[Saved data entries]
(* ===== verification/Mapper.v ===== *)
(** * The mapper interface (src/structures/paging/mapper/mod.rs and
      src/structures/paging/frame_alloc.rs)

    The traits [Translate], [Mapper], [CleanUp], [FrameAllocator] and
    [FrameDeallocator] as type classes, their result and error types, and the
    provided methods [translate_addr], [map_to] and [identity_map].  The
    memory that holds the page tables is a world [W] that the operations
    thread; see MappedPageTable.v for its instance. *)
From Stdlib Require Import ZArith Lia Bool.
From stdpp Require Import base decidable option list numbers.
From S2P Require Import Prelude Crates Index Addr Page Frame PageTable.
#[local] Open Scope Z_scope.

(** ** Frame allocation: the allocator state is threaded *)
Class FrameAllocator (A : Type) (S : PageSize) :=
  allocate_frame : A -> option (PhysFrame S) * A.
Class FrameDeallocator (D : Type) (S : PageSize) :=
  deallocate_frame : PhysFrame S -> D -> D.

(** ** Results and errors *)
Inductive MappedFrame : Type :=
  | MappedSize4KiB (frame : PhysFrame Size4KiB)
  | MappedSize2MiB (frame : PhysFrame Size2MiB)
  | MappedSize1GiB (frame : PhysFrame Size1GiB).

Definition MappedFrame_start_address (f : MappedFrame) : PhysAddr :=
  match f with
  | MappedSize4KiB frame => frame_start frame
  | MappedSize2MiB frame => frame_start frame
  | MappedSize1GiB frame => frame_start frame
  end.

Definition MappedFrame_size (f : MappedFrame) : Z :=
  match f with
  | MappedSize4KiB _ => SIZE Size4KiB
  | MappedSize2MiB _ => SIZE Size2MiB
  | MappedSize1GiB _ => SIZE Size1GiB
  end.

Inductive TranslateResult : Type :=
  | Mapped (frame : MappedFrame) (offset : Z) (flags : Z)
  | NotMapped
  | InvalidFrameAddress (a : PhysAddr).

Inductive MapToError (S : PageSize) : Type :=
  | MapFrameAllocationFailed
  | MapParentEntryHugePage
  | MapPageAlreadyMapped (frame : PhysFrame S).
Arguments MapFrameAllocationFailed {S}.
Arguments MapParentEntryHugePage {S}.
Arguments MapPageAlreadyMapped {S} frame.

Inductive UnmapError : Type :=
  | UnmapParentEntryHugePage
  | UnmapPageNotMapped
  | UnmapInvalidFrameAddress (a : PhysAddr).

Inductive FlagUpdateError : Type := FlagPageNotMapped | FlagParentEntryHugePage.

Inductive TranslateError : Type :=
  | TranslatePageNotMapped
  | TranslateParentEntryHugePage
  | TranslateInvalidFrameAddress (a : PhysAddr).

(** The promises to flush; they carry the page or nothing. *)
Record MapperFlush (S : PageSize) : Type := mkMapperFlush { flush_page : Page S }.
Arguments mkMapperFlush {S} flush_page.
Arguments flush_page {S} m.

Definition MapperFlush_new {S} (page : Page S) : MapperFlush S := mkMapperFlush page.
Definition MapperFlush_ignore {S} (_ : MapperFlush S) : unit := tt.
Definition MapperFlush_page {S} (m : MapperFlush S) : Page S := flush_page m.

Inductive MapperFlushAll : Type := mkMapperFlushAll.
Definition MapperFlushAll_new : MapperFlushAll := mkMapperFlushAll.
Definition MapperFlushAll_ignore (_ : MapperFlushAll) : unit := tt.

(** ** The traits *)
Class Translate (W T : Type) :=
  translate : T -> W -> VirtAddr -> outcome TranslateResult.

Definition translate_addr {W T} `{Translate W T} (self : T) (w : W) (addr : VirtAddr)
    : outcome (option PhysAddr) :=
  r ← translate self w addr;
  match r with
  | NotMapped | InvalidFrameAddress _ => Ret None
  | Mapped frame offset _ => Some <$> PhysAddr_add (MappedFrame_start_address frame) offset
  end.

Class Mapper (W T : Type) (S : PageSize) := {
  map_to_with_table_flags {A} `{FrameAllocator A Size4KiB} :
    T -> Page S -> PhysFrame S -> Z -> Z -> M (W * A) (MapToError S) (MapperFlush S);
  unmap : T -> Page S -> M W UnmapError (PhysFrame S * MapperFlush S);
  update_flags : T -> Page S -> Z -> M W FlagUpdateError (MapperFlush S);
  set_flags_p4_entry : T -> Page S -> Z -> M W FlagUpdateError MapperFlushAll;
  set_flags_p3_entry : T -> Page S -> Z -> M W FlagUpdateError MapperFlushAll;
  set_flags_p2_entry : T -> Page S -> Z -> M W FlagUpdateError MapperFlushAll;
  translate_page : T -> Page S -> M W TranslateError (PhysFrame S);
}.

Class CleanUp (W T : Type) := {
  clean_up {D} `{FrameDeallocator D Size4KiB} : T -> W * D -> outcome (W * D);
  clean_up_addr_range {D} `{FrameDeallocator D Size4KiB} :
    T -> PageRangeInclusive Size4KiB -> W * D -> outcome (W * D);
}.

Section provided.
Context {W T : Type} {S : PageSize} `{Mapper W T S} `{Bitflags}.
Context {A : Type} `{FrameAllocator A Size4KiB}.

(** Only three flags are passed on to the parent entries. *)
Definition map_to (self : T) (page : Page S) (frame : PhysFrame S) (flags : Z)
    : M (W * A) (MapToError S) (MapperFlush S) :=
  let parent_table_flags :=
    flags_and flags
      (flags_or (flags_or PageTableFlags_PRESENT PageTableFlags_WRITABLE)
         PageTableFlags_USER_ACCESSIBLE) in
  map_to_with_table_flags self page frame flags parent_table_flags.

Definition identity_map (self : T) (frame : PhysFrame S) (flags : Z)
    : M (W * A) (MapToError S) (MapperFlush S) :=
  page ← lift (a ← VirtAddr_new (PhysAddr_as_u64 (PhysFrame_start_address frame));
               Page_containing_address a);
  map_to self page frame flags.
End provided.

--

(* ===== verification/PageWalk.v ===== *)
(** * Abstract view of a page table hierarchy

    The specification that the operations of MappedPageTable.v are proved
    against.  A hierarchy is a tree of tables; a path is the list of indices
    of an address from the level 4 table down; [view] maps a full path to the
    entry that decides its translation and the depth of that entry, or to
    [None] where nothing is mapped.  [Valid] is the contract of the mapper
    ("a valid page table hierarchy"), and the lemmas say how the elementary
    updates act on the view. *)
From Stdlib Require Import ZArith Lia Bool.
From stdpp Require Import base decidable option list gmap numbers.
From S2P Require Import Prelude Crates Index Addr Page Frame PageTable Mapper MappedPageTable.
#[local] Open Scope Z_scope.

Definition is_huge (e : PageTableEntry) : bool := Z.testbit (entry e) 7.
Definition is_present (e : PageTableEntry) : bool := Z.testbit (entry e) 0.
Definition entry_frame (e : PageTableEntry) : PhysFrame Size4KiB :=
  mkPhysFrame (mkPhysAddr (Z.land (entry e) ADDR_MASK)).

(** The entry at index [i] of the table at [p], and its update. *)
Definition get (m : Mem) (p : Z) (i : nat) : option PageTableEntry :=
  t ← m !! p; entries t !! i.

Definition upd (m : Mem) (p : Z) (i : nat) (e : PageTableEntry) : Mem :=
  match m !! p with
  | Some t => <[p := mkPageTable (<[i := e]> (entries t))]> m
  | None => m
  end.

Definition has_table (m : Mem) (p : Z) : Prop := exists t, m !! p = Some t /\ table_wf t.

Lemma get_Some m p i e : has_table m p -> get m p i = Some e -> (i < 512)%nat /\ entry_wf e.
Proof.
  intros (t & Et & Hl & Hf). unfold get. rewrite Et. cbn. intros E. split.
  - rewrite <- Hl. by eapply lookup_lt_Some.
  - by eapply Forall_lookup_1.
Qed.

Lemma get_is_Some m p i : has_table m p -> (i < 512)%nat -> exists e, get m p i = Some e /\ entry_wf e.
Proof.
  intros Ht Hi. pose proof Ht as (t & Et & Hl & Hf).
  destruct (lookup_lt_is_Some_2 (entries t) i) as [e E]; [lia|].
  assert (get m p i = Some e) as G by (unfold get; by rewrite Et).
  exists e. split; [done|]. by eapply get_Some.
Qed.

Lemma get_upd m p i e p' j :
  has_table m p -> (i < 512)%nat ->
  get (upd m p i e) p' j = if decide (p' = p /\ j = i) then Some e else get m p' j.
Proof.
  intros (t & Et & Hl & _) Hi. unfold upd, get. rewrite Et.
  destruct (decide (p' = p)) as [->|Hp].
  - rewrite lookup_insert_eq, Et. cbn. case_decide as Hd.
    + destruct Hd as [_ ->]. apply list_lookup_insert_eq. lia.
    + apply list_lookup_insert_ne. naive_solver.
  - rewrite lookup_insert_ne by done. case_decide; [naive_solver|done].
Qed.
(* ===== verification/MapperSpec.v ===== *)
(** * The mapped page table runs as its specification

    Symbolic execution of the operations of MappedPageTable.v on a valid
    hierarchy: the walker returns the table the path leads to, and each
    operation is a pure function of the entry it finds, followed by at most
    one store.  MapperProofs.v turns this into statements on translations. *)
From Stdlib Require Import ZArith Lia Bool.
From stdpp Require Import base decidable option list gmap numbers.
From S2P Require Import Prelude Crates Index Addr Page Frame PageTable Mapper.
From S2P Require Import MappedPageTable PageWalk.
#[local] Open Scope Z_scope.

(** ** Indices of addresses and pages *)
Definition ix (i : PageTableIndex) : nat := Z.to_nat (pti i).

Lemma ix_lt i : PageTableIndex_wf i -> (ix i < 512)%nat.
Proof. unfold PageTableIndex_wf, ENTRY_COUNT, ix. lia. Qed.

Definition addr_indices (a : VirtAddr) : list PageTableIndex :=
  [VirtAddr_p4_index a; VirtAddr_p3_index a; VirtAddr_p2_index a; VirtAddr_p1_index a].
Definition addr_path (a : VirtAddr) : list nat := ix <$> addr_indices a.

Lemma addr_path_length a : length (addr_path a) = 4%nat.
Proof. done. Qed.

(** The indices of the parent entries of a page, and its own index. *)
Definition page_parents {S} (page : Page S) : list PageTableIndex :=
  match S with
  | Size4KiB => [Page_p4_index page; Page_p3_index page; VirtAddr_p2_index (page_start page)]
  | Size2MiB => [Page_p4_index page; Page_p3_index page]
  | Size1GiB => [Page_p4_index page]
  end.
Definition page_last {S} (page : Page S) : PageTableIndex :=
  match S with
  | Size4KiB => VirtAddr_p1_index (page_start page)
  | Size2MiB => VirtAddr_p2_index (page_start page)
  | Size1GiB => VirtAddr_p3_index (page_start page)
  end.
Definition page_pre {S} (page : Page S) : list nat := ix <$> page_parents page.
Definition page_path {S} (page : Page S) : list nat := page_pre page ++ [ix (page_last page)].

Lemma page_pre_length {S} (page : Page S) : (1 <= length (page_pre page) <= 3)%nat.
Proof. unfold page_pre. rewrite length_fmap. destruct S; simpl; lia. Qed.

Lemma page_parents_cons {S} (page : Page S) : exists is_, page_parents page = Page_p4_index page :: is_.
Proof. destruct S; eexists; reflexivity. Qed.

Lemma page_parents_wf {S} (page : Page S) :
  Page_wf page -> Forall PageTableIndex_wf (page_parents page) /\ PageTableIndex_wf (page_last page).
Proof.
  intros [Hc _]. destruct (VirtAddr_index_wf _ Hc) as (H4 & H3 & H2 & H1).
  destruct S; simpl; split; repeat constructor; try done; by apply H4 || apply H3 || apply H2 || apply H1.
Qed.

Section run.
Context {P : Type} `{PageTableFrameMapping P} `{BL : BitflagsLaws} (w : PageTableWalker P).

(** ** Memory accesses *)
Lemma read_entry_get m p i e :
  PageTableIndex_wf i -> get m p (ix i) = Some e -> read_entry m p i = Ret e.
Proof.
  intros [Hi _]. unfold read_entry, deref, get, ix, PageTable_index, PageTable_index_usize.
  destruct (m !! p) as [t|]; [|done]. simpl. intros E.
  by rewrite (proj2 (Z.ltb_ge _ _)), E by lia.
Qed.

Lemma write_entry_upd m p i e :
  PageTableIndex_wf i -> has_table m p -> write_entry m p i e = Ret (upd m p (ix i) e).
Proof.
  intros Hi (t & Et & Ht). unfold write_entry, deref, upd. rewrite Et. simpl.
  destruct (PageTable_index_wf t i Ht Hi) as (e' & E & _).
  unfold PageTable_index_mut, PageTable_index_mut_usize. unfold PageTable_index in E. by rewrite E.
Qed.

==

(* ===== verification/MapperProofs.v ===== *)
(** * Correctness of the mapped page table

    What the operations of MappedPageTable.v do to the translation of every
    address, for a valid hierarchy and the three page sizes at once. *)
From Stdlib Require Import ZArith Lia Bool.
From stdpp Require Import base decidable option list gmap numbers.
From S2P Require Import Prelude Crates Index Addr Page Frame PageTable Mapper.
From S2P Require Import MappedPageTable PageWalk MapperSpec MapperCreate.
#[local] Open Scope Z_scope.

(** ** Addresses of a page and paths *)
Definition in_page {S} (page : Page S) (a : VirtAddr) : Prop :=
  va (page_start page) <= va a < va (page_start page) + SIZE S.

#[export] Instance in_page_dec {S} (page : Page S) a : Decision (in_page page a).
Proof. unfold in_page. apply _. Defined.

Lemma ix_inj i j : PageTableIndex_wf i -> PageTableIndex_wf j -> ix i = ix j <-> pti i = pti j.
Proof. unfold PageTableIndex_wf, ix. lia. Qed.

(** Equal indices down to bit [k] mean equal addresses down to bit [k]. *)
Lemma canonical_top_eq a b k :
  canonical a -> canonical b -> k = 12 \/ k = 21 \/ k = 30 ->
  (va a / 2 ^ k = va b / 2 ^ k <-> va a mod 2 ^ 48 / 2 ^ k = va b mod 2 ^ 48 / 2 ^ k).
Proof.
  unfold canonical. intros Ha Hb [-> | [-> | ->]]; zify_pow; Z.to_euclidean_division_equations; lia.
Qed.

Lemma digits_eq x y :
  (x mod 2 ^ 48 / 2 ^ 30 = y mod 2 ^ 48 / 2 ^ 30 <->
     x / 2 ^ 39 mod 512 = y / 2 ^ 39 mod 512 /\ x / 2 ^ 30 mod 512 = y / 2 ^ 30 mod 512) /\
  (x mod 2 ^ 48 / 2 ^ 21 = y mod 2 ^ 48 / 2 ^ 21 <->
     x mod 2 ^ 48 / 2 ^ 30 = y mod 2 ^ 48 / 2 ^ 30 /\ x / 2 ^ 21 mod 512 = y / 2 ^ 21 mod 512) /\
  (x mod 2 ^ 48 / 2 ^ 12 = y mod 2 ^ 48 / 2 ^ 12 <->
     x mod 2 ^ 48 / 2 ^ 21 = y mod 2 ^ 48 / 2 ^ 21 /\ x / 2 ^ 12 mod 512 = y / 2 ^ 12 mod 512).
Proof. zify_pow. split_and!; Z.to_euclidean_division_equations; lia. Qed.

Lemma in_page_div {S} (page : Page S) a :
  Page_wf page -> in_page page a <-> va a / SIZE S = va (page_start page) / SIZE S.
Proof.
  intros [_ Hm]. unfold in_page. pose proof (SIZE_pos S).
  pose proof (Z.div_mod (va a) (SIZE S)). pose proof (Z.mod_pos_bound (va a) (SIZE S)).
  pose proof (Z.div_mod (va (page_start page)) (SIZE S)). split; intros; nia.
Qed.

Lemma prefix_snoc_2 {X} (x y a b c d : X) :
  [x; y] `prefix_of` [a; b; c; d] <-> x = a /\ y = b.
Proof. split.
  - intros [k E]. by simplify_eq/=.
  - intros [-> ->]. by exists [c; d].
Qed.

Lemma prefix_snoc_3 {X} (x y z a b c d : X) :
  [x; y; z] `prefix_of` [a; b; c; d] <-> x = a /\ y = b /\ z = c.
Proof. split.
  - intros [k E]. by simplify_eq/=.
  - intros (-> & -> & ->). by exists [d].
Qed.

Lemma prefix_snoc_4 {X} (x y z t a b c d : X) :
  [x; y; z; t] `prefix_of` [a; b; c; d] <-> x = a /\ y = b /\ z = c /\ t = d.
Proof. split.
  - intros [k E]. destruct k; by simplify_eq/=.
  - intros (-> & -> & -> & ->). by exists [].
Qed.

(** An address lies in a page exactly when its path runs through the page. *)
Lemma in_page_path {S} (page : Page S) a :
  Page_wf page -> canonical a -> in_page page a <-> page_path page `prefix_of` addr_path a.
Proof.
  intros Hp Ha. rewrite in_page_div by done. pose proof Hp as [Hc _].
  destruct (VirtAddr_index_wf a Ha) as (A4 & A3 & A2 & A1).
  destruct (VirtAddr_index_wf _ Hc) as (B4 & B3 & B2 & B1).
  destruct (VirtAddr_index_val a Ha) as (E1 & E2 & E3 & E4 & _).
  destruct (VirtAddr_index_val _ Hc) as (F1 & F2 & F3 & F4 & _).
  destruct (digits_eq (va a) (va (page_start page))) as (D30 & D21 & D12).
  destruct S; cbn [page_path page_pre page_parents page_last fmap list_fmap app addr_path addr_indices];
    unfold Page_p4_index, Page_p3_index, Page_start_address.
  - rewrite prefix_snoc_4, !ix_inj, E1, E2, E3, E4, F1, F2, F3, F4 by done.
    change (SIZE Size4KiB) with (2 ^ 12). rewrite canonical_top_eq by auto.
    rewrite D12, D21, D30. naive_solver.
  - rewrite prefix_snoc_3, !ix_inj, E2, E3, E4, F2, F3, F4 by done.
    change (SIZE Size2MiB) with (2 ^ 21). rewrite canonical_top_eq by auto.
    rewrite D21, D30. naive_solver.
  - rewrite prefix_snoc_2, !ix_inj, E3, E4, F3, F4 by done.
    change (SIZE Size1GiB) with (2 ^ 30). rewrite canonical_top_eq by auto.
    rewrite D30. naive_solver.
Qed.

## Exercise details:
Filter the data above, keeping only lines that include the string "MapFrameAllocationFailed".

## Written solution:
  | MapFrameAllocationFailed
Arguments MapFrameAllocationFailed {S}.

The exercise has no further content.